═════ Source data ═════

(** *** The status line without a window *)

Lemma requestStl_unsent s :
  isReady s = true -> contentWindow s = false ->
  requestStl s =
  Ok tt (set_statusText [Lit "Requesting STL export..."]
           (set_console
              (console s ++
               [mkConsole LError [CText [Lit "CADit iframe not available"]]])
              s)).
Proof. intros Hr Hc. open_step. rewrite Hr, Hc. reflexivity. Qed.

(** X10. The status line does not tell whether anything was sent: while the
    iframe has no window, a ready message from the trusted origin that the
    handler takes to its end still ends with the status 'Initialized with
    partner name: MyApp', and a click on the export button of a ready page
    with the status 'Requesting STL export...', and neither posts a
    message. *)
Theorem status_reports_unsent_messages (ev : MessageEvent) (s : State) :
  contentWindow s = false ->
  ready_message ev ->
  let s1 := step s (Receive ev) in
  let s2 := step s1 ClickGetStl in
  statusText s1 = [Lit "Initialized with partner name: MyApp"] /\
  posted s1 = posted s /\
  isReady s1 = true /\
  statusText s2 = [Lit "Requesting STL export..."] /\
  posted s2 = posted s.
Proof.
  intros Hc Hm s1 s2. destruct (ready_step ev s Hm) as (_ & Hv & Hp & _).
  fold s1 in Hv, Hp. rewrite Hc, app_nil_r in Hp.
  assert (Hs : statusText s1 = init_status /\ isReady s1 = true /\
               contentWindow s1 = false).
  { unfold view, session in Hv. cbn in Hv. injection Hv as. intuition congruence. }
  destruct Hs as (A & B & C). subst s2. clearbody s1.
  unfold step. cbn [listener]. rewrite (requestStl_unsent s1 B C). cbn.
  repeat split; assumption.
Qed.

Lemma status_reports_unsent_messages_witness :
  let s := step fresh_page (Frame false) in
  let s1 := step s (Receive (ready_event "1.0")) in
  let s2 := step s1 ClickGetStl in
  statusText s1 = [Lit "Initialized with partner name: MyApp"] /\
  posted s1 = posted s /\
  isReady s1 = true /\
  statusText s2 = [Lit "Requesting STL export..."] /\
  posted s2 = posted s.
Proof.
  exact (status_reports_unsent_messages (ready_event "1.0")
           (step fresh_page (Frame false)) eq_refl (ready_event_message "1.0")).
Defined.
(** * pySDC: the step hierarchy and the 1D mesh transfer

    A shallow embedding of [pySDC/Step.py] and of
    [implementations/transfer_classes/TransferMesh_1D.py].

    Python objects that the code mutates or compares by identity (dicts,
    levels) live in an explicit store and are referred to by their location.
    Lists are never mutated by the code under study and are kept as values.
    Every routine runs in a state-and-exception monad over that store. *)

From stdpp Require Import base list strings pretty.
From Stdlib Require Import ZArith Lia.
From Stdlib Require QArith.Qcanon.

Local Set Warnings "-register-all".

(** ** Python values *)

(** Locations are positions in the store. *)
Abbreviation loc := nat (only parsing).

Inductive value :=
| VNone
| VBool (b : bool)
| VInt (z : Z)
| VStr (s : string)
| VObj (o : nat)               (* a class or any other opaque object, by identity *)
| VTuple (vs : list value)
| VList (vs : list value)      (* [type(v) is list] holds for these only *)
| VDict (l : loc).             (* a reference to a dict object of the store *)

(** A dict object: its items in insertion order, keys pairwise distinct. *)
Abbreviation dict := (list (string * value)) (only parsing).
(** * bitmap-tree: a shallow embedding of [bitmap_tree.hpp]

    The header defines a sparse B-ary tree of bitmaps, [bmt::tree_t<T>], for an
    unsigned word type [T] of B bits.  The embedding keeps the source's names:
    [node_t], [tree_t], [init_leaf], [set_bit], [clear_bit], [test_bit],
    [move_max_size], [allocate_at], [is_allocated], [allocate], [deallocate].

    Words are integers of [Z] with the wrap-around written out, arrays are
    lists read with [!!] and written with [<[ _ := _ ]>], the two unbounded
    loops of the source carry a fuel argument, and every operation the C++
    standard leaves undefined (a shift by the word width or more, an array
    index out of bounds, a division by zero, a read of memory that [malloc]
    returned and nobody wrote) is the result [Undefined].  [malloc] is taken
    to succeed.  A node owns its children and no pointer is shared, so a
    node is a value of an inductive type and a write along a path returns
    the rewritten node. *)

From Stdlib Require Import ZArith Lia Bool List.
From stdpp Require Import base option list.

Local Open Scope Z_scope.

Set Warnings "-register-all".

(** ** Word types *)

(** The template parameter [T]: the two instantiations the project uses. *)
Inductive word_type : Set := U32 | U64.

(** [sizeof(T) * 8] *)
Definition bits_per_word (T : word_type) : Z :=
  match T with U32 => 32 | U64 => 64 end.
(** * A PID control system tuned by a genetic algorithm

    Shallow embedding of [src/algorithm/Chromosome.py],
    [src/algorithm/ControlSystem.py] and [src/algorithm/GeneticAlgorithm.py].

    Conventions of the embedding.
    - The floats of the simulator and of the genes are idealised as real
      numbers ([R]) with the decidable comparisons of [R]; what is proved of
      them keeps the expressions of the source.
    - The numbers the crossover branches on are exact: a draw of
      [random()] is a multiple of 2^-53, and the thresholds [1 / 5] ...
      [4 / 5] are the doubles these quotients evaluate to.
    - The fitness values handed to the tournament are Python floats
      ([float]): a number, an infinity or NaN, compared as IEEE 754 does.
    - Python exceptions are values of [Exception], tagged with the
      expression that raises them.
    - Chromosomes are Python objects: the genetic algorithm keeps them in an
      object store and its population is a list of references, so that the
      in-place gene updates of [__mutation] are seen through every alias.
    - [numpy.random] is a tape of draws that is consumed cell by cell. *)

From Stdlib Require Import Reals Lra Lia ZArith List.
From stdpp Require Import base option list.
Import ListNotations.

Local Open Scope R_scope.

(** ** Exceptions and results *)

Inductive Exception : Type :=
| ValueError_linspace       (* numpy.linspace: negative number of samples *)
| ValueError_randint        (* numpy.random.randint: low >= high *)
| IndexError_input_signal   (* self.input_signal[...] *)
| IndexError_fitness_values (* fitness_values[...] *)
| IndexError_populations    (* self.populations[...] *)
| Dangling_reference        (* a reference to no object: not a Python error *).

Inductive Outcome (A : Type) : Type :=
| Return (a : A)
| Raise (e : Exception).

Arguments Return {A} a.
Arguments Raise {A} e.

Definition obind {A B : Type} (m : Outcome A) (f : A -> Outcome B) : Outcome B :=
  match m with
  | Return a => f a
  | Raise e => Raise e
  end.

Notation "'do' x <- m ; f" := (obind m (fun x => f))
  (at level 10, x name, m at level 100, f at level 200).

(** [l[i]] of a Python list or numpy array, for a non-negative index. *)
Definition getitem {A : Type} (l : list A) (i : nat) (e : Exception) : Outcome A :=
  match l !! i with
  | Some a => Return a
  | None => Raise e
  end.

(** [clamp(v, lo, hi)]: [v] brought back to the nearer bound when it lies
    below [lo] or above [hi]. *)
Definition clamp (v lo hi : R) : R :=
  if Rlt_dec v lo then lo else if Rgt_dec v hi then hi else v.

(** A Python float as a comparison sees it: a number, an infinity, or NaN. *)
Inductive float : Type :=
| Finite (x : R)
| PlusInfinity
| MinusInfinity
| NaN.

(** [a < b] on floats: every comparison with NaN is false. *)
Definition float_lt (a b : float) : Prop :=
  match a with
  | Finite x =>
      match b with
      | Finite y => x < y
      | PlusInfinity => True
      | MinusInfinity | NaN => False
      end
  | MinusInfinity =>
      match b with
      | Finite _ | PlusInfinity => True
      | MinusInfinity | NaN => False
      end
  | PlusInfinity | NaN => False
  end.

(** [a <= b] on floats. *)
Definition float_le (a b : float) : Prop :=
  match a with
  | Finite x =>
      match b with
      | Finite y => x <= y
      | PlusInfinity => True
      | MinusInfinity | NaN => False
      end
  | MinusInfinity =>
      match b with
      | NaN => False
      | Finite _ | PlusInfinity | MinusInfinity => True
      end
  | PlusInfinity =>
      match b with
      | PlusInfinity => True
      | Finite _ | MinusInfinity | NaN => False
      end
  | NaN => False
  end.

Definition float_lt_dec (a b : float) : {float_lt a b} + {~ float_lt a b} :=
  match a return {float_lt a b} + {~ float_lt a b} with
  | Finite x =>
      match b return {float_lt (Finite x) b} + {~ float_lt (Finite x) b} with
      | Finite y => Rlt_dec x y
      | PlusInfinity => left I
      | MinusInfinity | NaN => right (fun H => H)
      end
  | MinusInfinity =>
      match b return {float_lt MinusInfinity b} + {~ float_lt MinusInfinity b} with
      | Finite _ | PlusInfinity => left I
      | MinusInfinity | NaN => right (fun H => H)
      end
  | PlusInfinity | NaN => right (fun H => H)
  end.

(** [range(start, stop)] for a non-negative start. *)
Definition range (start : nat) (stop : Z) : list nat :=
  seq start (Z.to_nat stop - start).
(** * GeoLife trajectory extraction: a shallow embedding of [data_extract.py]

    The development follows the three functions of the script:
    [try_parse_datetime], [parse_plt_file] and [process_geolife_dataset].

    Conventions of the embedding.
    - Text is a list of characters ([str]); characters are the 7/8-bit
      [ascii] of the standard library, so whitespace and digits are the
      ASCII ones of Python's [str.isspace] and of the [\d] class.
    - A Python call that may raise returns a [result]: [Ok v] or
      [Raise e];  [try]/[except] is a match on that result.
    - [float(...)] is a parameter of the development ([py_float]): what
      matters here is which text is converted and whether the conversion
      fails, not the binary value obtained.
    - [datetime.strptime] is modelled the way CPython implements it: the
      format is turned into a backtracking regular expression, the match is
      anchored at the start, the whole text has to be consumed, and the
      captured numbers are checked by the [datetime] constructor. *)

From Stdlib Require Import Ascii String Bool Arith NArith ZArith Lia List.
From Stdlib Require Import Sorting.Sorted Sorting.Permutation.
Import ListNotations.

Set Implicit Arguments.

(* ================================================================= *)
(** ** Text *)

Definition str := list ascii.

Definition txt (s : string) : str := list_ascii_of_string s.
Arguments txt s%_string.

(** [str.isspace] on the ASCII range: TAB..CR, FS..US and the blank. *)
Definition isspace (c : ascii) : bool :=
  let n := N_of_ascii c in
  (((9 <=? n) && (n <=? 13)) || ((28 <=? n) && (n <=? 32)))%N.

Fixpoint lstrip (s : str) : str :=
  match s with
  | c :: s' => if isspace c then lstrip s' else s
  | [] => []
  end.

Definition rstrip (s : str) : str := rev (lstrip (rev s)).

(** [s.strip()] *)
Definition strip (s : str) : str := rstrip (lstrip s).

(** [s.split(sep)] for a one-character separator: always at least one
    piece, empty pieces kept. *)
Fixpoint split (sep : ascii) (s : str) : list str :=
  match s with
  | [] => [[]]
  | c :: s' =>
      if Ascii.eqb c sep then [] :: split sep s'
      else match split sep s' with
           | p :: ps => (c :: p) :: ps
           | [] => [[c]]
           end
  end.

Definition is_empty (s : str) : bool :=
  match s with [] => true | _ :: _ => false end.

(** [c.lower()] on ASCII letters. *)
Definition lower (c : ascii) : ascii :=
  let n := N_of_ascii c in
  if ((65 <=? n) && (n <=? 90))%N then ascii_of_N (n + 32) else c.

(** [s.endswith(suffix)] *)
Definition endswith (s suffix : str) : bool :=
  let k := length s - length suffix in
  (length suffix <=? length s) &&
  (if list_eq_dec ascii_dec (skipn k s) suffix then true else false).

═════

Please set down again, word for word, only the lines from the start of the entries through the line with "Theorem status_reports_unsent_messages (ev", both ends included.

(** *** The status line without a window *)

Lemma requestStl_unsent s :
  isReady s = true -> contentWindow s = false ->
  requestStl s =
  Ok tt (set_statusText [Lit "Requesting STL export..."]
           (set_console
              (console s ++
               [mkConsole LError [CText [Lit "CADit iframe not available"]]])
              s)).
Proof. intros Hr Hc. open_step. rewrite Hr, Hc. reflexivity. Qed.

(** X10. The status line does not tell whether anything was sent: while the
    iframe has no window, a ready message from the trusted origin that the
    handler takes to its end still ends with the status 'Initialized with
    partner name: MyApp', and a click on the export button of a ready page
    with the status 'Requesting STL export...', and neither posts a
    message. *)
Theorem status_reports_unsent_messages (ev : MessageEvent) (s : State) :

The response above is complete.